Workers won't need a postgraduate degree requiring more years of class attendance and more HECS-type fees. They will want flexible course structures to give them the new skills those businesses and industries want.

And the lead may have to come from industry itself, not just government. In the US, telecommunications company AT & T is paying its mature workers up to $30,000 to spend on new skills-oriented short courses developed in co-operation with universities and colleges.

They very sensibly don't assume young graduates are "prepared" for work; instead they value their older workers as reliable and productive human resources to be built on, to be retained and retrained as necessary. They are willing to invest in enhancing the skills of those they already employ and trust.

In fact, universities are starting to look like the emperor with no clothes: University of Melbourne graduates are among those least likely to find a job within four months of graduating, according to the Good Universities Guide.
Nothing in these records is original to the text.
(** * Security gate for a hosted model API: embedding and verification

  This development embeds the Python modules of the [security] package
  (action_validator.py, permissions.py, rate_limiter.py and
  bedrock_middleware.py) as Rocq functions and proves, or refutes at a
  concrete input, the properties the specification states about them.

  Modelling conventions.
  - A Python [str] is a [string]; every [ascii] stands for one code point
    below 256.
  - Values that the code inspects dynamically (requests) are terms of the
    type [value]; a raised exception is the [Raise] outcome of [res].
  - Configuration documents (permission profiles, rate-limit
    configurations) are records whose fields are optional, one field per
    key the code reads with [dict.get].
  - [time.time()] readings and the other Python floats are exact
    rationals ([Q]); every function that reads the clock takes the reading
    as an argument.
  - An f-string is the list of its literal pieces and of the values it
    interpolates ([fstring]); Python's formatting of a value is not
    modelled. *)

From Stdlib Require Import ZArith QArith Qround Qminmax Lqa Lia.
From Stdlib Require Import String Ascii List Bool.
From stdpp Require Import base option gmap strings list.

Import ListNotations.
Set Warnings "-register-all".
Local Open Scope string_scope.
Local Open Scope list_scope.

(** ** Python data *)

Module PyData.

Inductive exn : Type :=
| TypeError
| AttributeError.

(** Outcome of a call: a returned value or a raised exception. *)
Inductive res (A : Type) : Type :=
| Ok (a : A)
| Raise (e : exn).
Arguments Ok {A} a.
Arguments Raise {A} e.

Definition bind {A B : Type} (m : res A) (f : A -> res B) : res B :=
  match m with
  | Ok a => f a
  | Raise e => Raise e
  end.

(** Dynamically typed values: what [json.load] and callers put into a
    request dictionary.  A dictionary is the list of its items, in
    insertion order, with distinct keys. *)
Inductive value : Type :=
| VNone
| VBool (b : bool)
| VInt (z : Z)
| VFloat (x : Q)
| VStr (s : string)
| VList (l : list value)
| VDict (d : list (string * value)).

(** [bool(v)] *)
Definition truthy (v : value) : bool :=
  match v with
  | VNone => false
  | VBool b => b
  | VInt z => negb (z =? 0)%Z
  | VFloat x => negb (Qeq_bool x 0)
  | VStr s => negb (String.eqb s "")
  | VList l => match l with [] => false | _ => true end
  | VDict d => match d with [] => false | _ => true end
  end.

(** [len(v)]: a [TypeError] for values without a length. *)
Definition py_len (v : value) : res Z :=
  match v with
  | VStr s => Ok (Z.of_nat (String.length s))
  | VList l => Ok (Z.of_nat (List.length l))
  | VDict d => Ok (Z.of_nat (List.length d))
  | _ => Raise TypeError
  end.

Fixpoint assoc (k : string) (d : list (string * value)) : option value :=
  match d with
  | [] => None
  | (k', v) :: d' => if String.eqb k k' then Some v else assoc k d'
  end.

(** [v.get(k, dflt)]: only dictionaries have the method. *)
Definition py_get (v : value) (k : string) (dflt : value) : res value :=
  match v with
  | VDict d => Ok (match assoc k d with Some x => x | None => dflt end)
  | _ => Raise AttributeError
  end.

(** [v == s] for a string [s]: equal only to that very string. *)
Definition eq_str (v : value) (s : string) : bool :=
  match v with
  | VStr t => String.eqb t s
  | _ => false
  end.

(** [v in l] for a list [l] of strings. *)
Definition in_strs (v : value) (l : list string) : bool :=
  existsb (eq_str v) l.

(** An f-string: literal text and interpolated values, left to right. *)
Inductive frag : Type :=
| Lit (s : string)
| Fmt (v : value).

Definition fstring : Type := list frag.

(** The one-character string made of [c]. *)
Definition one (c : ascii) : string := String c EmptyString.

(** [sub in s] on strings. *)
Fixpoint contains (sub s : string) : bool :=
  String.prefix sub s ||
  match s with
  | EmptyString => false
  | String _ s' => contains sub s'
  end.

(** Some literal piece of the message contains [w]. *)
Definition mentions (w : string) (msg : fstring) : bool :=
  existsb (fun f => match f with Lit s => contains w s | Fmt _ => false end) msg.

(** [s.replace(old, '')] for a non-empty [old]: occurrences are found
    left to right and do not overlap.  [skip] counts the characters of the
    occurrence under removal that are still to be dropped. *)
Fixpoint remove_from (skip : nat) (old s : string) : string :=
  match s with
  | EmptyString => EmptyString
  | String c s' =>
      match skip with
      | S k => remove_from k old s'
      | O =>
          if String.prefix old s
          then remove_from (String.length old - 1) old s'
          else String c (remove_from 0 old s')
      end
  end.

Definition str_remove (s old : string) : string := remove_from 0 old s.

End PyData.

Import PyData.

Notation "x <- m ;; k" := (bind m (fun x => k))
  (at level 100, m at next level, right associativity).

(** ** Regular expressions of the injection screen

    The fragment of Python's [re] that the nine patterns use, all compiled
    under the flag [(?i)]: literal text, [\s+], grouping with alternation
    and the optional item [x?].  Matching backtracks the way [re] does: an
    alternation tries its branches left to right, [\s+] and [?] are greedy. *)

Module Re.

Inductive regex : Type :=
| Chars (s : string)
| Spaces
| Cat (r1 r2 : regex)
| Alt (r1 r2 : regex)
| Opt (r : regex).

(** Lower-casing of a code point below 256 as far as matching an ASCII
    pattern is concerned: only [A-Z] change. *)
Definition lower (c : ascii) : ascii :=
  let n := nat_of_ascii c in
  if (65 <=? n)%nat && (n <=? 90)%nat then ascii_of_nat (n + 32) else c.

(** [\s] on a [str] pattern, for code points below 256. *)
Definition is_space (c : ascii) : bool :=
  let n := nat_of_ascii c in
  ((9 <=? n)%nat && (n <=? 13)%nat) || ((28 <=? n)%nat && (n <=? 32)%nat)
  || (n =? 133)%nat || (n =? 160)%nat.

(** Literal text [lit] at the start of [s], compared without regard to
    case; the result is what follows it. *)
Fixpoint strip_ci (lit s : string) : option string :=
  match lit with
  | EmptyString => Some s
  | String a lit' =>
      match s with
      | EmptyString => None
      | String b s' =>
          if Ascii.eqb (lower a) (lower b) then strip_ci lit' s' else None
      end
  end.

(** [\s*] then the continuation [k], longest run first. *)
Fixpoint spaces_star (s : string) (k : string -> option string) : option string :=
  match s with
  | EmptyString => k s
  | String c s' =>
      if is_space c
      then match spaces_star s' k with
           | Some rest => Some rest
           | None => k s
           end
      else k s
  end.

Definition spaces_plus (s : string) (k : string -> option string) : option string :=
  match s with
  | EmptyString => None
  | String c s' => if is_space c then spaces_star s' k else None
  end.

(** [rmatch r s k]: match [r] at the start of [s], then [k] on the rest;
    the first success in backtracking order wins. *)
Fixpoint rmatch (r : regex) (s : string) (k : string -> option string) : option string :=
  match r with
  | Chars lit =>
      match strip_ci lit s with
      | Some s' => k s'
      | None => None
      end
  | Spaces => spaces_plus s k
  | Cat r1 r2 => rmatch r1 s (fun s' => rmatch r2 s' k)
  | Alt r1 r2 =>
      match rmatch r1 s k with
      | Some rest => Some rest
      | None => rmatch r2 s k
      end
  | Opt r1 =>
      match rmatch r1 s k with
      | Some rest => Some rest
      | None => k s
      end
  end.

(** The text matched at the start of [s], if [r] matches there. *)
Definition match_here (r : regex) (s : string) : option string :=
  match rmatch r s Some with
  | Some rest => Some (substring 0 (String.length s - String.length rest) s)
  | None => None
  end.

(** [pattern.search(text)] followed by [match.group(0)]: the match at the
    leftmost position that has one. *)
Fixpoint search (r : regex) (s : string) : option string :=
  match match_here r s with
  | Some m => Some m
  | None =>
      match s with
      | EmptyString => None
      | String _ s' => search r s'
      end
  end.

(** [s] with every character lower-cased. *)
Fixpoint casefold (s : string) : string :=
  match s with
  | EmptyString => EmptyString
  | String c s' => String (lower c) (casefold s')
  end.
Nor are their starting salaries high.

The universities doing best on course quality, satisfaction and finding a job are those with more mature-age students, a better mix of courses and help with internship programs. Reputation is not always linked to quality.

Firms such as PricewaterhouseCoopers too are starting to realise it is real skills and human resource capacities they need, so they are not just looking for young people with a high ATAR score or a degree from a prestigious university.

So let us refocus the education debate. Call out those who claim having a degree is an individual luxury. Ask them who is teaching their kids. Who is doing their accounts? Who is caring for them in hospitals and surgeries? Or inventing new technology, new jobs, new futures for this country?

And ask whether the investment we made as taxpayers was worthwhile in itself as a public good, or whether instead students should be punished by loan repayments, forced to delay buying a house, starting a family or building a new business. What do economists who study cost benefits say about that?

Don Edgar is a sociologist and was foundation director of the Australian Institute of Family Studies.